- Opening Delimiter -

(** * playstore_crawler: the work queue, graph expansion and driver loops

    A shallow embedding of [db_interface.py], [main.py],
    [my_model/crawl_task.py] and [my_tools/file_tools.py].

    The document store (MongoDB through pymongo) is an external collaborator;
    module [Mongo] gives the fragment of its semantics the program relies on:
    filters, [$set]/[$unset] updates, [find_one_and_update] returning the
    document as it was before the update, [update_many], and the unordered
    [insert_many] under unique indexes.

    Conventions:
    - timestamps ([time.time()]) and durations are integers counted in one
      common clock unit, and an [_id] is an integer;
    - the store is reachable: [@retry(AutoReconnect)] never has to retry;
    - the catalog client, the clock, the file system and the interrupt
      signal are given by an [environment]; the program's interactions with
      them are numbered; the signal is delivered at the start of an
      interaction or, for a request to the store, while its answer is
      awaited: the store has then carried the request out, and the caller
      binds no answer;
    - a stored document is held in flat form, one key for the dotted path
      to every leaf; a sub-document is there when a path leads through it;
    - a loop that may not end takes fuel. *)

From stdpp Require Import gmap strings list fin_maps pretty.

Local Open Scope Z_scope.
Local Open Scope string_scope.
Local Open Scope list_scope.

(** ** The document store *)

Module Mongo.

(** Field values.  Nested documents are addressed by their dotted path
    (as the index declarations of [db_interface.py] do), so a document is
    a flat map from paths to values; an array of sub-documents is stored as
    the array of the values found under the path. *)
Inductive value :=
| VNull
| VNum (n : Z)
| VStr (s : string)
| VArr (l : list string).

#[global] Instance value_eq_dec : EqDecision value.
Proof. solve_decision. Defined.

Abbreviation document := (gmap string value).

(** A stored document: the store gives every document an [_id]. *)
Record stored := Stored { _id : Z; body : document }.

#[global] Instance stored_eq_dec : EqDecision stored.
Proof. solve_decision. Defined.

Definition field (d : stored) (k : string) : option value :=
  if decide (k = "_id") then Some (VNum (_id d)) else body d !! k.

(** *** Filters *)

Inductive cond :=
| Is (v : value)              (* {"f": v}; v = None also matches a missing f *)
| Lt (n : Z)                  (* {"f": {"$lt": n}} *)
| In_ (vs : list value)       (* {"f": {"$in": vs}} *)
| ElemMatch (v : string).     (* {"f": {"$elemMatch": {"g": v}}}, path "f.g" *)

Abbreviation query := (list (string * cond)).

Definition is_null (fv : option value) : bool :=
  match fv with
  | None | Some VNull => true
  | _ => false
  end.

Definition value_matches (v : value) (fv : option value) : bool :=
  match v, fv with
  | VNull, _ => is_null fv
  | VStr s, Some (VArr l) => bool_decide (s ∈ l)
  | _, Some x => bool_decide (x = v)
  | _, None => false
  end.

Definition cond_holds (c : cond) (fv : option value) : bool :=
  match c with
  | Is v => value_matches v fv
  | Lt n => match fv with Some (VNum m) => bool_decide (m < n) | _ => false end
  | In_ vs => existsb (fun v => value_matches v fv) vs
  | ElemMatch v => match fv with Some (VArr l) => bool_decide (v ∈ l) | _ => false end
  end.

Definition matches (q : query) (d : stored) : bool :=
  forallb (fun kc => cond_holds kc.2 (field d kc.1)) q.

(** *** Updates *)

Inductive update :=
| Set_ (kvs : list (string * value))   (* {"$set": {...}} *)
| Unset (ks : list string).            (* {"$unset": {...}} *)

Definition apply_update (u : update) (d : stored) : stored :=
  match u with
  | Set_ kvs => Stored (_id d) (foldl (fun b kv => <[kv.1 := kv.2]> b) (body d) kvs)
  | Unset ks => Stored (_id d) (foldl (fun b k => delete k b) (body d) ks)
  end.

(** *** Sorting

    A descending sort on a field puts numbers first, greatest first, and
    documents without a number there last.  [sort = None] is the natural
    (insertion) order.  Ties keep the natural order. *)

Definition sort_key (sort : option string) (d : stored) : option Z :=
  match sort with
  | None => None
  | Some f => match field d f with Some (VNum n) => Some n | _ => None end
  end.

Definition key_lt (a b : option Z) : bool :=
  match a, b with
  | None, Some _ => true
  | Some x, Some y => bool_decide (x < y)
  | _, None => false
  end.

(** The position and content of the document a find-one picks. *)
Fixpoint select (q : query) (sort : option string) (docs : list stored)
  : option (nat * stored) :=
  match docs with
  | [] => None
  | d :: rest =>
      let r := prod_map S id <$> select q sort rest in
      if matches q d then
        match r with
        | Some (j, d') =>
            if key_lt (sort_key sort d) (sort_key sort d') then Some (j, d') else Some (0%nat, d)
        | None => Some (0%nat, d)
        end
      else r
  end.

(** The document a find-one picks matches the filter, no matching document
    has a greater sort key, and the matching documents before it have a
    smaller one. *)
Definition picked (q : query) (sort : option string) (docs : list stored)
    (i : nat) (d : stored) : Prop :=
  docs !! i = Some d /\ matches q d = true /\
  forall j d', docs !! j = Some d' -> matches q d' = true ->
    key_lt (sort_key sort d) (sort_key sort d') = false /\
    ((j < i)%nat -> key_lt (sort_key sort d') (sort_key sort d) = true).

(** [find_one_and_update(filter, update, sort=...)]: the document before
    the update, and the collection after it. *)
Definition find_one_and_update (q : query) (u : update) (sort : option string)
    (docs : list stored) : option stored * list stored :=
  match select q sort docs with
  | None => (None, docs)
  | Some (i, d) => (Some d, <[i := apply_update u d]> docs)
  end.

(** [update_many(filter, update)]: matched count and collection after. *)
Definition update_many (q : query) (u : update) (docs : list stored)
  : nat * list stored :=
  (length (filter (fun d => matches q d = true) docs),
   (fun d => if matches q d then apply_update u d else d) <$> docs).

(** *** Bulk insert *)

Record write_error := WriteError { code : Z; errmsg : string }.

Definition index_key (idx : list string) (b : document) : list value :=
  (fun k => default VNull (b !! k)) <$> idx.

Definition collides (idxs : list (list string)) (b : document) (docs : list stored) : bool :=
  existsb (fun idx =>
    existsb (fun d => bool_decide (index_key idx (body d) = index_key idx b)) docs) idxs.

Definition fresh_id (docs : list stored) : Z :=
  1 + foldr (fun d m => Z.max (_id d) m) 0 docs.

(** [insert_many(entries, ordered=False)]: every entry is attempted; an
    entry the server refuses for a reason of its own ([reject]) or that
    collides on a unique index is reported and the others go in. *)
Fixpoint insert_many (reject : document -> option write_error)
    (idxs : list (list string)) (entries : list document) (docs : list stored)
  : list write_error * list stored :=
  match entries with
  | [] => ([], docs)
  | e :: es =>
      match reject e with
      | Some err =>
          let '(errs, docs') := insert_many reject idxs es docs in (err :: errs, docs')
      | None =>
          if collides idxs e docs then
            let '(errs, docs') := insert_many reject idxs es docs in
            (WriteError 11000 "E11000 duplicate key error" :: errs, docs')
          else insert_many reject idxs es (docs ++ [Stored (fresh_id docs) e])
      end
  end.

End Mongo.
Export Mongo.

(** ** [db_interface.py] *)

Inductive level := INFO | WARNING | ERROR | STDOUT.

Abbreviation log_entry := (level * string)%type.

(** Python truthiness of a value that may be [None]. *)
Definition truthy (v : option value) : bool :=
  match v with
  | None | Some VNull | Some (VNum 0) | Some (VStr "") | Some (VArr []) => false
  | _ => true
  end.

(** [repr(s)] of a string of code points below 256: between single
    quotes, or between double quotes when the string holds a single quote
    and no double quote; the quote in use and the backslash are escaped,
    tab, newline and carriage return are written [\t], [\n], [\r], and
    every other code point that is not printable is written [\xhh]. *)
Definition single_quote : Ascii.ascii := Ascii.ascii_of_N 39.
Definition double_quote : Ascii.ascii := Ascii.ascii_of_N 34.
Definition backslash : Ascii.ascii := Ascii.ascii_of_N 92.

Definition hex_digit (n : N) : Ascii.ascii :=
  Ascii.ascii_of_N (if (n <? 10)%N then 48 + n else 87 + n)%N.

Definition py_isprintable (n : N) : bool :=
  ((32 <=? n) && (n <? 127) || (161 <=? n) && negb (n =? 173))%N.

Definition py_repr_char (quote a : Ascii.ascii) : string :=
  let n := Ascii.N_of_ascii a in
  if bool_decide (a = quote) || bool_decide (a = backslash) then String backslash (String a "")
  else if (n =? 9)%N then String backslash "t"
  else if (n =? 10)%N then String backslash "n"
  else if (n =? 13)%N then String backslash "r"
  else if py_isprintable n then String a ""
  else String backslash
         ("x" +:+ String (hex_digit (n / 16)) (String (hex_digit (n mod 16)) "")).

Fixpoint holds_char (a : Ascii.ascii) (s : string) : bool :=
  match s with
  | "" => false
  | String b rest => bool_decide (a = b) || holds_char a rest
  end.

Fixpoint py_repr_chars (quote : Ascii.ascii) (s : string) : string :=
  match s with
  | "" => ""
  | String a rest => py_repr_char quote a +:+ py_repr_chars quote rest
  end.

Definition py_repr (s : string) : string :=
  let quote :=
    if holds_char single_quote s && negb (holds_char double_quote s)
    then double_quote else single_quote in
  String quote (py_repr_chars quote s +:+ String quote "").

(** [str(x)]; the items of a list are written as [repr] writes them. *)
Definition py_str (v : option value) : string :=
  match v with
  | None | Some VNull => "None"
  | Some (VNum n) => pretty n
  | Some (VStr s) => s
  | Some (VArr l) => "[" +:+ String.concat ", " (py_repr <$> l) +:+ "]"
  end.

(** The two values read from [config.conf]. *)
Record conf := Conf {
  max_task_duration_seconds : Z;
  max_download_duration_seconds : Z
}.

Module db_interface.

(** The unique indexes declared when the module is loaded. *)
Definition playstore_unique : list (list string) :=
  [["docid"; "details.appDetails.versionCode"; "device"]].
Definition crawlqueue_unique : list (list string) := [["data"; "task"]].

Section WithServer.
(** What the server refuses for a reason other than a duplicate key. *)
Variable reject : document -> option write_error.

Definition dump_to_mongodb (idxs : list (list string)) (entries : list document)
    (target_collection : list stored) : list log_entry * list stored :=
  match entries with
  | [] => ([], target_collection)
  | _ =>
      let '(writeErrors, col') := insert_many reject idxs entries target_collection in
      (omap (fun err => if decide (code err = 11000) then None
                        else Some (ERROR, errmsg err)) writeErrors,
       col')
  end.
Definition parseOpenAPISpec (content : string) (isYaml : bool)
  : completion OpenAPISpec :=
  try_catch
    (let* data :=
       if isYaml then Throw (Error yaml_unsupported) else JSON_parse content in
     let* openapi_ := get data "openapi" in
     if negb (truthy openapi_) && negb (truthy (get_prop data "swagger")) then
       Throw (Error "Invalid OpenAPI specification: missing openapi/swagger version")
     else
       let title :=
         or_else (get_opt (get_prop data "info") "title") (VStr "Untitled API") in
       let servers := get_prop data "servers" in
       let* baseUrl :=
         if truthy servers && gt_zero string_positive (get_prop servers "length")
         then get (get_prop servers "0") "url"
         else if truthy (get_prop data "host") then
           let* secure :=
             if truthy (get_prop data "schemes")
             then includes_of (get_prop data "schemes") "https"
             else Return false in
           let protocol := if secure then "https" else "http" in
           let* host := to_string (get_prop data "host") in
           let baseUrl := protocol +:+ "://" +:+ host in
           if truthy (get_prop data "basePath") then
             let* basePath := to_string (get_prop data "basePath") in
             Return (VStr (baseUrl +:+ basePath))
           else Return (VStr baseUrl)
         else Return (VStr "") in
       let* requests :=
         extractOpenAPIRequests (or_else (get_prop data "paths") (VObj []))
           baseUrl data in
       Return {| spec_name := title;
                 description := get_opt (get_prop data "info") "description";
                 version := or_else (get_opt (get_prop data "info") "version")
                                    (VStr "1.0.0");
                 baseUrl := baseUrl;
                 requests := requests;
                 securitySchemes :=
                   or_else (get_opt (get_prop data "components") "securitySchemes")
                           (get_prop data "securityDefinitions") |})
    (fun error => Throw (Error (failure_prefix +:+ message error))).

End WithHost.

(** *** [detectOpenAPIAuth] *)

Record Scheme : Type := {
  scheme_name : string;
  scheme_type : value;
  scheme_description : string
}.

Record AuthInfo : Type := {
  hasAuth : bool;
  authType : value;
  auth_description : string;
  schemes : list Scheme
}.

(** The loop over [Object.entries(spec.securitySchemes)]. *)
Fixpoint declared_schemes (entries : list (string * value))
    (schemes : list Scheme) : completion (list Scheme) :=
  match entries with
  | [] => Return schemes
  | (name, scheme) :: rest =>
      let* type := get scheme "type" in
      let* description :=
        if is_string type "http" then
          let* s := to_string (get_prop scheme "scheme") in
          Return ("HTTP " +:+ s +:+ " authentication")
        else if is_string type "apiKey" then
          let* place := to_string (get_prop scheme "in") in
          let* key := to_string (get_prop scheme "name") in
          Return ("API key in " +:+ place +:+ ": " +:+ key)
        else if is_string type "oauth2" then Return "OAuth 2.0 authentication"
        else if is_string type "openIdConnect" then
          Return "OpenID Connect authentication"
        else
          let* t := to_string type in Return (t +:+ " authentication") in
      declared_schemes rest
        (schemes ++ [ {| scheme_name := name;
                         scheme_type := type;
                         scheme_description := description |} ])
  end.

Section Detector.

(** [String.prototype.toLowerCase], as the host has it. *)
Variable toLowerCase : string -> string.

Definition authHeaders : list string :=
  ["authorization"; "x-api-key"; "x-auth-token"].

Definition auth_key (headerName : string) : bool :=
  existsb (fun auth => includes (toLowerCase headerName) auth) authHeaders.

(** The loop over [Object.keys(request.headers)]. *)
Fixpoint scan_keys (keys : list string) (schemes : list Scheme) : list Scheme :=
  match keys with
  | [] => schemes
  | headerName :: rest =>
      if auth_key headerName
         && negb (existsb (fun s => is_string (scheme_type s) "header") schemes)
      then
        scan_keys rest
          (schemes ++ [ {| scheme_name := "header-auth";
                           scheme_type := VStr "header";
                           scheme_description :=
                             "Authentication via " +:+ headerName +:+ " header" |} ])
      else scan_keys rest schemes
  end.

Definition detectOpenAPIAuth (spec : OpenAPISpec) : completion AuthInfo :=
  let* schemes :=
    if truthy (securitySchemes spec)
    then declared_schemes (entries (securitySchemes spec)) []
    else Return [] in
  let schemes :=
    fold_left (fun schemes request => scan_keys (map fst (headers request)) schemes)
              (requests spec) schemes in
  match schemes with
  | first :: _ =>
      Return {| hasAuth := true;
                authType := scheme_type first;
                auth_description :=
                  "Found " +:+ string_of_nat (length schemes)
                  +:+ " authentication scheme(s)";
                schemes := schemes |}
  | [] =>
      Return {| hasAuth := false;
                authType := VStr "none";
                auth_description := "No authentication schemes detected";
                schemes := [] |}
  end.

End Detector.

- Closing Delimiter -

__Brief__
In the records above, the line with "Definition parseOpenAPISpec (content" marks the start and the line with "let* openapi_ := get" marks the end; copy that stretch exactly, both lines included, and nothing else.

__Answer space__
Definition parseOpenAPISpec (content : string) (isYaml : bool)
  : completion OpenAPISpec :=
  try_catch
    (let* data :=
       if isYaml then Throw (Error yaml_unsupported) else JSON_parse content in
     let* openapi_ := get data "openapi" in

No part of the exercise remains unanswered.